WHAT NEEDS TO BE DONE:
Copy out all lines in the data below containing the string "value".

[DATA LISTING Boundary: Start]

(** * cleanuphttp: graceful shutdown with pre/post clean-up stacks

    A shallow embedding of [cleanuphttp.go].  The first part embeds the
    data types and the sequential methods ([routineStack.push], [pop],
    [cleanupPush], [cleanupPop], [cleanup], [isClosed]).  The second part
    is an interleaving semantics of the goroutines of the package: the
    caller of [Serve], the goroutine running [ListenAndServe], the
    goroutine running [handleSignal], and callers of the push/pop API.
    Each step of that semantics is one mutex-protected or atomic operation
    of the source, so the sequential methods are its building blocks. *)

From stdpp Require Import base list strings.
From Stdlib Require Import ZArith Lia.

Local Open Scope Z_scope.
Local Open Scope nat_scope.

(** ** Data model *)

(** [type Routine func(interface{})]: a Go function value is either [nil]
    or a function, which the model knows by an identifier only. *)
Inductive Routine :=
| NilRoutine
| Func (id : nat).

(** [interface{}]: the opaque argument handed back to the routine. *)
Inductive Iface :=
| NilIface
| IntVal (z : Z)
| StrVal (s : string).

(** [type cleanupRoutine struct { routine Routine; arg interface{} }] *)
Record cleanupRoutine := mkCleanupRoutine {
  routine : Routine;
  arg : Iface
}.

(** The zero value [cleanupRoutine{}]. *)
Definition zeroCleanupRoutine : cleanupRoutine :=
  mkCleanupRoutine NilRoutine NilIface.

(** [type routineStack struct { mu sync.Mutex; routines []cleanupRoutine }].
    The mutex is not a field of the model: every method below runs as one
    atomic step of the interleaving semantics, which is what holding
    [mu] for the whole method body gives. *)
Record routineStack := mkRoutineStack {
  routines : list cleanupRoutine
}.

(** [type CleanupHTTP struct].  [Server] is a pointer: [None] is nil and
    [Some n] names a server.  [closing] is an [int32]. *)
Record CleanupHTTP := mkCleanupHTTP {
  Server : option nat;
  preRoutines : routineStack;
  postRoutines : routineStack;
  closing : Z;
  interrupted : bool
}.

(** [var defaultCleanupHTTP CleanupHTTP]: the zero value. *)
Definition defaultCleanupHTTP : CleanupHTTP :=
  mkCleanupHTTP None (mkRoutineStack []) (mkRoutineStack []) 0%Z false.

(** Which of the two stacks a call is about ([&c.preRoutines] or
    [&c.postRoutines]). *)
Inductive StackSel := PreStack | PostStack.

Definition getStack (k : StackSel) (c : CleanupHTTP) : routineStack :=
  match k with
  | PreStack => preRoutines c
  | PostStack => postRoutines c
  end.

Definition setStack (k : StackSel) (s : routineStack) (c : CleanupHTTP) : CleanupHTTP :=
  match k with
  | PreStack => mkCleanupHTTP (Server c) s (postRoutines c) (closing c) (interrupted c)
  | PostStack => mkCleanupHTTP (Server c) (preRoutines c) s (closing c) (interrupted c)
  end.

Definition setClosing (v : Z) (c : CleanupHTTP) : CleanupHTTP :=
  mkCleanupHTTP (Server c) (preRoutines c) (postRoutines c) v (interrupted c).

Definition setInterrupted (b : bool) (c : CleanupHTTP) : CleanupHTTP :=
  mkCleanupHTTP (Server c) (preRoutines c) (postRoutines c) (closing c) b.

Definition setServer (srv : option nat) (c : CleanupHTTP) : CleanupHTTP :=
  mkCleanupHTTP srv (preRoutines c) (postRoutines c) (closing c) (interrupted c).

(** ** routineStack *)

(** [func (s *routineStack) len() int] *)
Definition len (s : routineStack) : nat := length (routines s).

(** [func (s *routineStack) push(routine cleanupRoutine)]:
    [s.routines = append(s.routines, routine)]. *)
Definition push (r : cleanupRoutine) (s : routineStack) : routineStack :=
  mkRoutineStack (routines s ++ [r]).

(** [func (s *routineStack) pop() (cleanupRoutine, bool)]: the result, the
    [ok] flag and the stack afterwards. *)
Definition pop (s : routineStack) : cleanupRoutine * bool * routineStack :=
  if Nat.eqb (length (routines s)) 0 then
    (zeroCleanupRoutine, false, s)
  else
    let index := length (routines s) - 1 in
    let r := nth index (routines s) zeroCleanupRoutine in
    (r, true, mkRoutineStack (take index (routines s))).

(** ** The closing flag *)

(** [atomic.CompareAndSwapInt32(addr, old, new)]: the value stored
    afterwards and whether the swap happened. *)
Definition compareAndSwapInt32 (v old new : Z) : Z * bool :=
  if Z.eqb v old then (new, true) else (v, false).

(** [func (c *CleanupHTTP) isClosed() bool] *)
Definition isClosed (c : CleanupHTTP) : bool :=
  negb (Z.eqb (closing c) 0).

(** ** cleanupPush, cleanupPop *)

Definition pushFailed : string := "Push failed: closed".
Definition popFailed : string := "Pop failed: closed".

(** [func (c *CleanupHTTP) cleanupPush(stack, routine, arg)], run without
    interference: the instance afterwards and the lines logged. *)
Definition cleanupPush (k : StackSel) (f : Routine) (a : Iface) (c : CleanupHTTP)
  : CleanupHTTP * list string :=
  if isClosed c then (c, [pushFailed])
  else (setStack k (push (mkCleanupRoutine f a) (getStack k c)) c, []).

(** [func (c *CleanupHTTP) cleanupPop(stack) (Routine, interface{}, bool)],
    run without interference. *)
Definition cleanupPop (k : StackSel) (c : CleanupHTTP)
  : (Routine * Iface * bool) * CleanupHTTP * list string :=
  if isClosed c then ((NilRoutine, NilIface, false), c, [popFailed])
  else
    let '(r, ok, s') := pop (getStack k c) in
    if ok then ((routine r, arg r, true), setStack k s' c, [])
    else ((NilRoutine, NilIface, false), c, []).

(** ** cleanup *)

(** [func (c *CleanupHTTP) cleanup(stack)]: the loop pops and invokes until
    [pop] reports an empty stack.  The result lists the routines invoked,
    in order of invocation, and the stack left; [None] is an exhausted
    iteration budget. *)
Fixpoint cleanupLoop (fuel : nat) (s : routineStack)
  : option (list cleanupRoutine * routineStack) :=
  match fuel with
  | O => None
  | S fuel' =>
      let '(r, ok, s') := pop s in
      if ok then
        match cleanupLoop fuel' s' with
        | Some (rs, s'') => Some (r :: rs, s'')
        | None => None
        end
      else Some ([], s')
  end.

Definition cleanup (k : StackSel) (c : CleanupHTTP)
  : option (list cleanupRoutine * CleanupHTTP) :=
  match cleanupLoop (S (len (getStack k c))) (getStack k c) with
  | Some (rs, s') => Some (rs, setStack k s' c)
  | None => None
  end.

(** A run of pushes [a1, ..., an] with no pop in between. *)
Definition pushAll (l : list cleanupRoutine) (s : routineStack) : routineStack :=
  foldl (fun acc r => push r acc) s l.

(** ** The context handed to Shutdown *)

(** [context.Background()] and [context.WithTimeout(parent, d)]; [d] is a
    [time.Duration], a signed 64-bit count of nanoseconds. *)
Inductive Context :=
| Background
| WithTimeout (parent : Context) (d : Z).

(** Lines 60-68 of [Serve].  With a positive timeout [cancel] is deferred
    as well; it runs before the deferred [postCleanup] and touches nothing
    of the instance. *)
Definition shutdownContext (timeout : Z) : Context :=
  if Z.ltb 0 timeout then WithTimeout Background timeout else Background.

Definition hasDeadline (ctx : Context) : option Z :=
  match ctx with
  | Background => None
  | WithTimeout _ d => Some d
  end.

(** ** Interleaving semantics of the goroutines *)

(** What the environment decides at a call into code outside the package:
    the call returns normally (a nil error), returns a non-nil error, or
    panics. *)
Inductive Choice := ChNil | ChErr | ChPanic.

(** Who attempts to trigger shutdown: the goroutine of lines 41-49 or
    [handleSignal]. *)
Inductive Trigger := ByService | BySignal.

(** What is observed of a run.  [s] numbers the calls of [Serve] on the
    instance, [i] the calls of the push/pop API. *)
Inductive Event :=
| EvLog (msg : string)                          (* a line written by log.Printf/Println *)
| EvCas (s : nat) (who : Trigger) (won : bool)  (* CompareAndSwapInt32(&c.closing, 0, 1) *)
| EvCloseQuit (s : nat) (who : Trigger)         (* close(quit) *)
| EvClosePanic (s : nat) (who : Trigger)        (* close(quit) on a closed channel *)
| EvCall (s : nat) (k : StackSel) (r : cleanupRoutine)
    (* cleanup popped r from stack k and calls r.routine(r.arg) *)
| EvRet (s : nat) (k : StackSel) (r : cleanupRoutine)          (* that call returns *)
| EvRoutinePanic (s : nat) (k : StackSel) (r : cleanupRoutine) (* that call panics *)
| EvShutdownBegin (s : nat) (ctx : Context)     (* c.Server.Shutdown(ctx) is called *)
| EvShutdownEnd (s : nat) (o : Choice)          (* and returns nil, an error, or panics *)
| EvPushed (i : nat) (k : StackSel) (r : cleanupRoutine)   (* stack.push in cleanupPush *)
| EvPopped (i : nat) (k : StackSel) (r : cleanupRoutine).  (* stack.pop in cleanupPop *)

(** Where the caller of [Serve] stands (lines 51-73). *)
Inductive ServePc :=
| SvWaitQuit                                        (* <-quit *)
| SvPreCleanup                                      (* c.preCleanup(): about to pop *)
| SvPreRoutine (r : cleanupRoutine)                 (* routine(arg) is running *)
| SvShutdown (ctx : Context)                        (* c.Server.Shutdown(ctx) is running *)
| SvPostCleanup (panicking : bool)                  (* deferred c.postCleanup(): about to pop *)
| SvPostRoutine (panicking : bool) (r : cleanupRoutine)
| SvReturned
| SvPanicked.

Record ServeFrame := mkServeFrame {
  timeout : Z;
  servePc : ServePc
}.

(** The goroutine of lines 41-49. *)
Inductive ServicePc :=
| GListenAndServe
| GCas
| GClose
| GExited
| GPanicked.

(** [handleSignal] (lines 129-145). *)
Inductive SignalPc :=
| HRange                 (* for i := range interrupt *)
| HInterrupted           (* if c.interrupted *)
| HSetInterrupted        (* c.interrupted = true *)
| HIsClosed              (* if c.isClosed() *)
| HCas
| HClose
| HPanicked.

(** A caller of [cleanupPush] or [cleanupPop], between the [isClosed]
    check and the stack operation. *)
Inductive ClientPc :=
| CPushCheck (k : StackSel) (r : cleanupRoutine)
| CPushPush (k : StackSel) (r : cleanupRoutine)
| CPushReturned (accepted : bool)
| CPopCheck (k : StackSel)
| CPopPop (k : StackSel)
| CPopReturned (f : Routine) (a : Iface) (ok : bool).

[DATA LISTING Boundary: End]

EXERCISE ANSWER:
(** [type Routine func(interface{})]: a Go function value is either [nil]
(** The zero value [cleanupRoutine{}]. *)
(** [var defaultCleanupHTTP CleanupHTTP]: the zero value. *)
(** [atomic.CompareAndSwapInt32(addr, old, new)]: the value stored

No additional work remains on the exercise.